* WHAT YOU HAVE TO DO *
Your answer is the lines below, exactly, from the one that contains "Definition set_tip (t" through the one that contains "Definition record_tcp_connect_start : Meter", both included.

* RECORDED DATA *
========================
(* ===== verification/Meter.v ===== *)
(** * Metering (wapo-host/src/runtime/metrics.rs, the gas accounting of run.rs)

    [Metrics] is the value reported for an app, [Meter] the counters of one VM.
    Counters are [AtomicU64]: [fetch_add] wraps.  A [Duration] is its number of
    nanoseconds. *)
From S2P Require Import Prelude.

Record Metrics : Type := MkMetrics {
  gas_consumed : Z;
  net_egress : Z;
  net_ingress : Z;
  storage_read : Z;
  storage_written : Z;
  storage_used : Z;
  memory_used : Z;
  starts : Z;
  tip : Z;
  duration : Z
}.

(** [Duration::MAX] in nanoseconds. *)
Definition duration_max : Z := 2 ^ 64 * 1000000000 - 1.
Definition duration_sat_add (a b : Z) : Z := Z.min (a + b) duration_max.

Definition Metrics_default : Metrics := MkMetrics 0 0 0 0 0 0 0 0 0 0.

(** [merge]; [merged], [Add] and [AddAssign] are this function. *)
Definition merge (self other : Metrics) : Metrics := {|
  gas_consumed := sat_add U64 (gas_consumed self) (gas_consumed other);
  net_egress := sat_add U64 (net_egress self) (net_egress other);
  net_ingress := sat_add U64 (net_ingress self) (net_ingress other);
  storage_read := sat_add U64 (storage_read self) (storage_read other);
  storage_written := sat_add U64 (storage_written self) (storage_written other);
  memory_used := sat_add U64 (memory_used self) (memory_used other);
  storage_used := 0;
  starts := sat_add U64 (starts self) (starts other);
  tip := sat_add U64 (tip self) (tip other);
  duration := duration_sat_add (duration self) (duration other)
|}.

Record Meter : Type := MkMeter {
  created_at : Z;
  m_gas_consumed : Z;
  m_memory_used : Z;
  m_net_egress : Z;
  m_net_ingress : Z;
  m_storage_read : Z;
  m_storage_written : Z;
  m_tip : Z;
  m_stopped : bool
}.

Definition Meter_default (now : Z) : Meter := MkMeter now 0 0 0 0 0 0 0 false.

Definition fetch_add (counter v : Z) : Z := wrap U64 (counter + v).

Definition set_gas_comsumed (gas : Z) (m : Meter) : Meter :=
  MkMeter (created_at m) gas (m_memory_used m) (m_net_egress m) (m_net_ingress m)
    (m_storage_read m) (m_storage_written m) (m_tip m) (m_stopped m).
Definition record_gas (gas : Z) (m : Meter) : Meter :=
  MkMeter (created_at m) (fetch_add (m_gas_consumed m) gas) (m_memory_used m) (m_net_egress m)
    (m_net_ingress m) (m_storage_read m) (m_storage_written m) (m_tip m) (m_stopped m).
Definition record_net_egress (n : Z) (m : Meter) : Meter :=
  MkMeter (created_at m) (m_gas_consumed m) (m_memory_used m) (fetch_add (m_net_egress m) n)
    (m_net_ingress m) (m_storage_read m) (m_storage_written m) (m_tip m) (m_stopped m).
Definition record_net_ingress (n : Z) (m : Meter) : Meter :=
  MkMeter (created_at m) (m_gas_consumed m) (m_memory_used m) (m_net_egress m)
    (fetch_add (m_net_ingress m) n) (m_storage_read m) (m_storage_written m) (m_tip m) (m_stopped m).
Definition record_storage_read (n : Z) (m : Meter) : Meter :=
  MkMeter (created_at m) (m_gas_consumed m) (m_memory_used m) (m_net_egress m)
    (m_net_ingress m) (fetch_add (m_storage_read m) n) (m_storage_written m) (m_tip m) (m_stopped m).
Definition record_storage_written (n : Z) (m : Meter) : Meter :=
  MkMeter (created_at m) (m_gas_consumed m) (m_memory_used m) (m_net_egress m)
    (m_net_ingress m) (m_storage_read m) (fetch_add (m_storage_written m) n) (m_tip m) (m_stopped m).
Definition set_tip (t : Z) (m : Meter) : Meter :=
  MkMeter (created_at m) (m_gas_consumed m) (m_memory_used m) (m_net_egress m)
    (m_net_ingress m) (m_storage_read m) (m_storage_written m) t (m_stopped m).

Definition record_tcp_connect_start : Meter -> Meter := record_net_egress 512.
Definition record_tls_connect_start : Meter -> Meter := record_net_egress 4096.
Definition record_tcp_connect_done : Meter -> Meter := record_net_ingress 512.
Definition record_tls_connect_done : Meter -> Meter := record_net_ingress 4096.
Definition record_tcp_shutdown : Meter -> Meter := record_net_egress 128.

(** [add_tip]: a wrapping [fetch_add], repaired by a store when it overflowed. *)
Definition add_tip (value : Z) (m : Meter) : Meter :=
  let previous := m_tip m in
  let m := set_tip (fetch_add previous value) m in
  if in_range U64 (previous + value) then m else set_tip (int_max U64) m.

Definition meter_stop (m : Meter) : Meter :=
  MkMeter (created_at m) (m_gas_consumed m) (m_memory_used m) (m_net_egress m)
    (m_net_ingress m) (m_storage_read m) (m_storage_written m) (m_tip m) true.

Definition to_metrics (now : Z) (m : Meter) : Metrics := {|
  gas_consumed := m_gas_consumed m;
  memory_used := m_memory_used m;
  net_egress := m_net_egress m;
  net_ingress := m_net_ingress m;
  storage_read := m_storage_read m;
  storage_written := m_storage_written m;
  storage_used := 0;
  tip := m_tip m;
  starts := 1;
  duration := now - created_at m
|}.

(** ** run.rs: fuel to gas *)

(** The wasm store's fuel, with the meter of its VM. *)
Record FuelStore : Type := { fuel : Z; fs_meter : Meter }.

Definition consumed_fuel (s : FuelStore) : Z := int_max U64 - fuel s.

(** [sync_gas]. *)
Definition sync_gas (s : FuelStore) : FuelStore :=
  let consumed := consumed_fuel s in
  if 1024 * 16 <? consumed
  then {| fuel := int_max U64; fs_meter := record_gas (consumed `div` 1024) (fs_meter s) |}
  else s.

(** The guest burning [c] units of fuel between two syncs. *)
Definition burn (c : Z) (s : FuelStore) : FuelStore :=
  {| fuel := fuel s - c; fs_meter := fs_meter s |}.

Definition burn_sync (s : FuelStore) (c : Z) : FuelStore := sync_gas (burn c s).

(** Every counter is a [u64] and the duration a [Duration]. *)
Definition metrics_wf (m : Metrics) : Prop :=
  Forall (fun z => in_range U64 z = true)
    [gas_consumed m; net_egress m; net_ingress m; storage_read m; storage_written m;
     storage_used m; memory_used m; starts m; tip m] /\
  0 <= duration m <= duration_max.

(** Field by field, nothing reported shrinks ([storage_used] apart, which no
    code meters). *)
Definition metrics_le (a b : Metrics) : Prop :=
  gas_consumed a <= gas_consumed b /\ net_egress a <= net_egress b /\
  net_ingress a <= net_ingress b /\ storage_read a <= storage_read b /\
  storage_written a <= storage_written b /\ memory_used a <= memory_used b /\
  starts a <= starts b /\ tip a <= tip b /\ duration a <= duration b.

Definition sumZ (l : list Z) : Z := foldr Z.add 0 l.

#[global] Arguments duration_sat_add : simpl never.

Ltac metrics_cases :=
  repeat match goal with
  | H : metrics_wf ?m |- _ => destruct m; destruct H as [H ?]
  | H : Forall _ (_ :: _) |- _ => apply Forall_cons_1 in H; destruct H as [? H]
  | H : Forall _ [] |- _ => clear H
  end; simpl in *.

Lemma merge_comm a b : merge a b = merge b a.
Proof.
  unfold merge. f_equal; try apply sat_add_comm. unfold duration_sat_add. f_equal. lia.
Qed.

Lemma merge_assoc a b c : metrics_wf a -> metrics_wf b -> metrics_wf c ->
  merge (merge a b) c = merge a (merge b c).
Proof.
  intros Ha Hb Hc. metrics_cases. unfold merge; simpl.
  repeat match goal with H : in_range U64 _ = true |- _ => apply in_range_spec in H end.
  const_bounds. f_equal; try (apply sat_add_assoc; lia). unfold duration_sat_add in *. lia.
Qed.

Lemma sat_add_range a b : in_range U64 a = true -> in_range U64 b = true ->
  in_range U64 (sat_add U64 a b) = true.
Proof. unfold sat_add. intros. range_solve. Qed.

Lemma merge_wf a b : metrics_wf a -> metrics_wf b -> metrics_wf (merge a b).
Proof.
  intros Ha Hb. metrics_cases. split; simpl.
  - repeat constructor; auto using sat_add_range.
  - unfold duration_sat_add. lia.
Qed.

Lemma merge_le_l a b : metrics_wf a -> metrics_wf b -> metrics_le a (merge a b).
Proof.
  intros Ha Hb. metrics_cases. unfold metrics_le, merge, sat_add, duration_sat_add; simpl.
  repeat match goal with H : in_range U64 _ = true |- _ => apply in_range_spec in H end.
  const_bounds. lia.
Qed.

Lemma metrics_wf_default : metrics_wf Metrics_default.
Proof. split; [repeat constructor | unfold duration_max; simpl; lia]. Qed.

#[export] Hint Resolve merge_wf metrics_wf_default : wapo.

Lemma fold_merge_swap init x l : metrics_wf init -> metrics_wf x -> Forall metrics_wf l ->
  foldl merge (merge init x) l = merge (foldl merge init l) x.
Proof.
  intros Hi Hx Hl. revert init Hi. induction Hl as [|y l Hy Hl IH]; intros init Hi; simpl; [done|].
  rewrite merge_assoc, (merge_comm x), <- merge_assoc by done. auto with wapo.
Qed.

Lemma fold_merge_perm init l k : metrics_wf init -> Forall metrics_wf l -> l ≡ₚ k ->
  foldl merge init l = foldl merge init k.
Proof.
  intros Hi Hl Hp. revert init Hi Hl.
  induction Hp as [|x l k Hp IH|x y l|l k j Hp IH Hp' IH']; intros init Hi Hl; simpl; [done|..].
  - inversion Hl; subst. apply IH; auto with wapo.
  - inversion Hl as [|? ? Hy Hl']; subst. inversion Hl' as [|? ? Hx Hl'']; subst.
    by rewrite !(merge_assoc init), (merge_comm y).
  - rewrite IH by done. apply IH'; [done|]. by rewrite <- Hp.
Qed.

Lemma add_tip_sat v m : in_range U64 (m_tip m) = true -> in_range U64 v = true ->
  m_tip (add_tip v m) = sat_add U64 (m_tip m) v.
Proof.
  intros Hm Hv. unfold add_tip, fetch_add, sat_add.
  destruct (in_range U64 (m_tip m + v)) eqn:Hr; simpl.
  - rewrite wrap_id by done. range_solve.
  - assert (~ (int_min U64 <= m_tip m + v <= int_max U64)).
    { intros ?%in_range_spec. congruence. }
    range_solve.
Qed.

Lemma sumZ_nonneg l : Forall (fun z => 0 <= z) l -> 0 <= sumZ l.
Proof. unfold sumZ. induction 1; simpl; lia. Qed.

(** Tips saturate: after any sequence of tips the meter holds their sum, or
    [u64::MAX] once the sum exceeds it; the wrapped value is never left behind. *)
Theorem tips_saturate vs m : in_range U64 (m_tip m) = true ->
  Forall (fun v => in_range U64 v = true) vs ->
  m_tip (foldl (fun m v => add_tip v m) m vs) = Z.min (m_tip m + sumZ vs) (int_max U64).
Proof.
  intros Hm Hvs. revert m Hm. induction Hvs as [|v vs Hv Hvs IH]; intros m Hm; simpl.
  - range_solve.
  - rewrite IH; rewrite add_tip_sat by done; [|by apply sat_add_range].
    assert (0 <= sumZ vs).
    { apply sumZ_nonneg. eapply Forall_impl; [exact Hvs|]. cbn beta. intros. range_solve. }
    unfold sat_add. change (sumZ (v :: vs)) with (v + sumZ vs). range_solve.
Qed.

Lemma tips_saturate_witness :
  m_tip (foldl (fun m v => add_tip v m) (Meter_default 0) [5; 2 ^ 64 - 1; 7]) = 2 ^ 64 - 1.
Proof.
  rewrite (tips_saturate [5; 2 ^ 64 - 1; 7] (Meter_default 0));
    [reflexivity | reflexivity | repeat constructor].
Defined.

(** One burn-and-sync step keeps the fuel in range and accounts for all but a
    remainder below 1024 of what was burnt. *)
Lemma burn_sync_step s c : 0 <= c -> consumed_fuel s <= 16384 ->
  0 <= consumed_fuel s -> consumed_fuel s + c <= int_max U64 ->
  m_gas_consumed (fs_meter s) + (consumed_fuel s + c) `div` 1024 <= int_max U64 ->
  0 <= m_gas_consumed (fs_meter s) ->
  let s' := burn_sync s c in
  0 <= consumed_fuel s' <= 16384 /\
  m_gas_consumed (fs_meter s) <= m_gas_consumed (fs_meter s') /\
  let before := 1024 * m_gas_consumed (fs_meter s) + consumed_fuel s + c in
  let after := 1024 * m_gas_consumed (fs_meter s') + consumed_fuel s' in
  before - 1023 <= after <= before.
Proof.
  intros Hc Hs Hs0 Hm Hg Hg0. unfold burn_sync, sync_gas.
  assert (Hb : consumed_fuel (burn c s) = consumed_fuel s + c).
  { unfold consumed_fuel, burn. simpl. lia. }
  rewrite Hb. destruct (Z.ltb_spec (1024 * 16) (consumed_fuel s + c)) as [Hlt|Hge].
  - assert (Hg' : m_gas_consumed (record_gas ((consumed_fuel s + c) `div` 1024) (fs_meter (burn c s)))
      = m_gas_consumed (fs_meter s) + (consumed_fuel s + c) `div` 1024).
    { simpl. unfold fetch_add. apply wrap_id. apply in_range_spec. const_bounds.
      pose proof (Z.div_pos (consumed_fuel s + c) 1024). lia. }
    set (mt := record_gas _ _) in *.
    assert (Hc0 : consumed_fuel {| fuel := int_max U64; fs_meter := mt |} = 0)
      by (unfold consumed_fuel; cbn [fuel]; lia).
    cbv zeta. rewrite Hc0. cbn [fs_meter]. rewrite Hg'.
    pose proof (Z.div_mod (consumed_fuel s + c) 1024).
    pose proof (Z.mod_pos_bound (consumed_fuel s + c) 1024). lia.
  - rewrite Hb. simpl. lia.
Qed.

(** Gas accounting never overcharges and loses less than 1024 units of fuel
    per sync: after any run of burns, each followed by [sync_gas], 1024 times the
    recorded gas plus the still unsynced fuel lies between the fuel burnt minus
    1023 per sync and the fuel burnt, and the unsynced part is at most 16384. *)
Theorem sync_gas_accounting cs s :
  Forall (fun c => 0 <= c) cs -> 0 <= consumed_fuel s <= 16384 ->
  0 <= m_gas_consumed (fs_meter s) ->
  consumed_fuel s + sumZ cs + m_gas_consumed (fs_meter s) * 1024 <= int_max U64 ->
  let s' := foldl burn_sync s cs in
  let total := 1024 * m_gas_consumed (fs_meter s) + consumed_fuel s + sumZ cs in
  let booked := 1024 * m_gas_consumed (fs_meter s') + consumed_fuel s' in
  total - 1023 * zlen cs <= booked <= total /\ 0 <= consumed_fuel s' <= 16384.
Proof.
  intros Hcs. revert s. induction Hcs as [|c cs Hc Hcs IH]; intros s Hs Hg Hmax.
  { unfold zlen. simpl. lia. }
  pose proof (sumZ_nonneg cs Hcs) as Hsum.
  change (sumZ (c :: cs)) with (c + sumZ cs) in *.
  assert (Hq : (consumed_fuel s + c) `div` 1024 <= consumed_fuel s + c)
    by (apply Z.div_le_upper_bound; lia).
  destruct (burn_sync_step s c) as (Hs' & Hg' & Hacc); try lia. cbv zeta in Hacc.
  destruct (IH (burn_sync s c)) as [Hb Hc']; try lia.
  cbn [foldl]. cbv zeta in *. split; [|done]. unfold zlen in *. cbn [length] in *. lia.
Qed.

Lemma sync_gas_accounting_witness :
  let s := {| fuel := 2 ^ 64 - 1; fs_meter := Meter_default 0 |} in
  let s' := foldl burn_sync s [20000; 100; 17000] in
  20000 + 100 + 17000 - 3069 <= 1024 * m_gas_consumed (fs_meter s') + consumed_fuel s'
    <= 20000 + 100 + 17000.
Proof.
  refine (proj1 (sync_gas_accounting [20000; 100; 17000]
    {| fuel := 2 ^ 64 - 1; fs_meter := Meter_default 0 |} _ _ _ _));
    [repeat constructor; lia | vm_compute; intuition discriminate
    | vm_compute; discriminate | vm_compute; discriminate].
Defined.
========================
* SOLUTION FOR THIS EXERCISE *
Definition set_tip (t : Z) (m : Meter) : Meter :=
  MkMeter (created_at m) (m_gas_consumed m) (m_memory_used m) (m_net_egress m)
    (m_net_ingress m) (m_storage_read m) (m_storage_written m) t (m_stopped m).

Definition record_tcp_connect_start : Meter -> Meter := record_net_egress 512.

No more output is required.